::: Data supplied :::
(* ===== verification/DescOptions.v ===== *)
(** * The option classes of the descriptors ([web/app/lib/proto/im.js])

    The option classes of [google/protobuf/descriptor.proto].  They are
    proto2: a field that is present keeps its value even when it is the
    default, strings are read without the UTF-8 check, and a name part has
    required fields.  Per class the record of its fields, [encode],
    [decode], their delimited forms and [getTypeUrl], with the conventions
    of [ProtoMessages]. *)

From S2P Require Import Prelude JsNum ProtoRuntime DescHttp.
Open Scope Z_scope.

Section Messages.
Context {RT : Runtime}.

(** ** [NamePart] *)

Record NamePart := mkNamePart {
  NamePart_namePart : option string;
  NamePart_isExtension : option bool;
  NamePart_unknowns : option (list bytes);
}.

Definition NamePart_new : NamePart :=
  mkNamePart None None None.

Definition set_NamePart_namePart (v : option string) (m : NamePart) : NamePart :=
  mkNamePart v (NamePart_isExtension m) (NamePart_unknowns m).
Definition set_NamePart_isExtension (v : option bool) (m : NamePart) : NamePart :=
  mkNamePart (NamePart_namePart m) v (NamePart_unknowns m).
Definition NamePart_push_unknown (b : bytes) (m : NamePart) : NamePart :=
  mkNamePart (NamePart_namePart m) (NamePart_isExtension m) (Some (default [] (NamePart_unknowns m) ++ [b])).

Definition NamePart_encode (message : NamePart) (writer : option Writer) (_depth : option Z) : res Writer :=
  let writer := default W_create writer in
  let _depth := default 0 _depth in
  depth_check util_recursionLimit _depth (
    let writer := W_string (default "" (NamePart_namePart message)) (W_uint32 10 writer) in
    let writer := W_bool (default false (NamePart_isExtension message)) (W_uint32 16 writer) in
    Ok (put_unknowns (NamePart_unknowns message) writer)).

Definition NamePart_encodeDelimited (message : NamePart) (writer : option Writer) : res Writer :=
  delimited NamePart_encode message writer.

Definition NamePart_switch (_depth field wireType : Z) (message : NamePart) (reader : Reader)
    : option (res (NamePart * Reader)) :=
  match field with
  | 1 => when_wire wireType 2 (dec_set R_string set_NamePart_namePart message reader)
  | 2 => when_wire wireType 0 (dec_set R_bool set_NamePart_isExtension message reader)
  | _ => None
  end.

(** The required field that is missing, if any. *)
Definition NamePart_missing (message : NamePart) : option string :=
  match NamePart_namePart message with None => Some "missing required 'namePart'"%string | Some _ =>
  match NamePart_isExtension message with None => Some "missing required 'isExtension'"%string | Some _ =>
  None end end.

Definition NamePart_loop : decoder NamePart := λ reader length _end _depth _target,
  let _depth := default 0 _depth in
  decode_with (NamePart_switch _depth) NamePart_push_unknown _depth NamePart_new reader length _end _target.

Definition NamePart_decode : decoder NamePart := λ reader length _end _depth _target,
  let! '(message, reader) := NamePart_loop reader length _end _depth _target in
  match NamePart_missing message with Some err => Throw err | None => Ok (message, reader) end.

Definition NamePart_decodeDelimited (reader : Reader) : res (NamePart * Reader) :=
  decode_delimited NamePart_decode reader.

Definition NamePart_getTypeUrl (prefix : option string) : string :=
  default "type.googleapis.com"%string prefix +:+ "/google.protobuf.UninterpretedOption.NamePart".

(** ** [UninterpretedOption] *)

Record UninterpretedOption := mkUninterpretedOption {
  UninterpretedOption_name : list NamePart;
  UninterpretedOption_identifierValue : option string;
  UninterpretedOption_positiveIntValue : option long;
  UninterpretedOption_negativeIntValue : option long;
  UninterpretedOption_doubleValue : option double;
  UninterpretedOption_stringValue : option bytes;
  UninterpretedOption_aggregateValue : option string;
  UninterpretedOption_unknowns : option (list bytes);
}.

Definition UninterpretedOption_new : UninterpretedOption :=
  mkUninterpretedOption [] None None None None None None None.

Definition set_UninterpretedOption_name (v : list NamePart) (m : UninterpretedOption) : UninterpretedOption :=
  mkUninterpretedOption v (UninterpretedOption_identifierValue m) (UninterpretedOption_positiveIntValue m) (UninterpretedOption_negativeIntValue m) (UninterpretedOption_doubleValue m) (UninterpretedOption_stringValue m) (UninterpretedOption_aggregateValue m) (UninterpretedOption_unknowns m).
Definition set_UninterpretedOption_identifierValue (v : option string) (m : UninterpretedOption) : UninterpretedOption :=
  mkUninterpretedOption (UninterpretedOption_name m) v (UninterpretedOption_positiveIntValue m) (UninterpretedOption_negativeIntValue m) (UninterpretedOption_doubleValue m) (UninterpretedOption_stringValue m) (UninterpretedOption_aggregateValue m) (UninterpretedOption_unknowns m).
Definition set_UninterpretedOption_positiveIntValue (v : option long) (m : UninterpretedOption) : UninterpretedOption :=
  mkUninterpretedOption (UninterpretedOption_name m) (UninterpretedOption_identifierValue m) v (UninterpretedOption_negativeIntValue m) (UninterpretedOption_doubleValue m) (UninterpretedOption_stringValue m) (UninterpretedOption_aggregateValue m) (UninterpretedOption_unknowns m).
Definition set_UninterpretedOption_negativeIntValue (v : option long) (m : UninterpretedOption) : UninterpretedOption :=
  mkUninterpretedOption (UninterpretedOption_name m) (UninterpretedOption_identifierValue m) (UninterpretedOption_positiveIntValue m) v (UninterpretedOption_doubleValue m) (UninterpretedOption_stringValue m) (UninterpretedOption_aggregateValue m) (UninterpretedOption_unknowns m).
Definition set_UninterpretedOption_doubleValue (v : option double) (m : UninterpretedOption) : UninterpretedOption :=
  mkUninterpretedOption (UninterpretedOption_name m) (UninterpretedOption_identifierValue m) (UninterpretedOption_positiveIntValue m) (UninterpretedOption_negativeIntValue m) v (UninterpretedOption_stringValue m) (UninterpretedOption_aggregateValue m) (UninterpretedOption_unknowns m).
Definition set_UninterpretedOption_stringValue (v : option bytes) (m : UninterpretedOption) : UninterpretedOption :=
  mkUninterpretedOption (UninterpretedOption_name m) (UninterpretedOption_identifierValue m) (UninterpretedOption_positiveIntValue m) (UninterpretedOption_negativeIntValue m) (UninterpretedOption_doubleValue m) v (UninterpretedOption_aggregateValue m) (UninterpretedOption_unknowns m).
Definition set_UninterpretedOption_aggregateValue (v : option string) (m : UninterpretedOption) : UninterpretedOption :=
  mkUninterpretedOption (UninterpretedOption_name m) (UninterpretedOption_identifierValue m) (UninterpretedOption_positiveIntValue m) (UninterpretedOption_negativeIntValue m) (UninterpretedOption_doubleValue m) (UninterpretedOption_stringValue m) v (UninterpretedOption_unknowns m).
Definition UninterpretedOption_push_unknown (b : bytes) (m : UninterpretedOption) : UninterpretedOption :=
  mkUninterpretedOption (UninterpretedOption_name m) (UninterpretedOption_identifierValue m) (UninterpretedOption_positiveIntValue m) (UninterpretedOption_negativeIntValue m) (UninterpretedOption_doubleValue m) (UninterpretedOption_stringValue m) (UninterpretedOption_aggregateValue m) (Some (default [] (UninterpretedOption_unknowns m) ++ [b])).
:::
# Assignment
Could you restate word for word the lines above, from the one that contains "Record NamePart := mkNamePart" through the one that contains "Definition set_NamePart_namePart (v", and no others?

# Exercise output
Record NamePart := mkNamePart {
  NamePart_namePart : option string;
  NamePart_isExtension : option bool;
  NamePart_unknowns : option (list bytes);
}.

Definition NamePart_new : NamePart :=
  mkNamePart None None None.

Definition set_NamePart_namePart (v : option string) (m : NamePart) : NamePart :=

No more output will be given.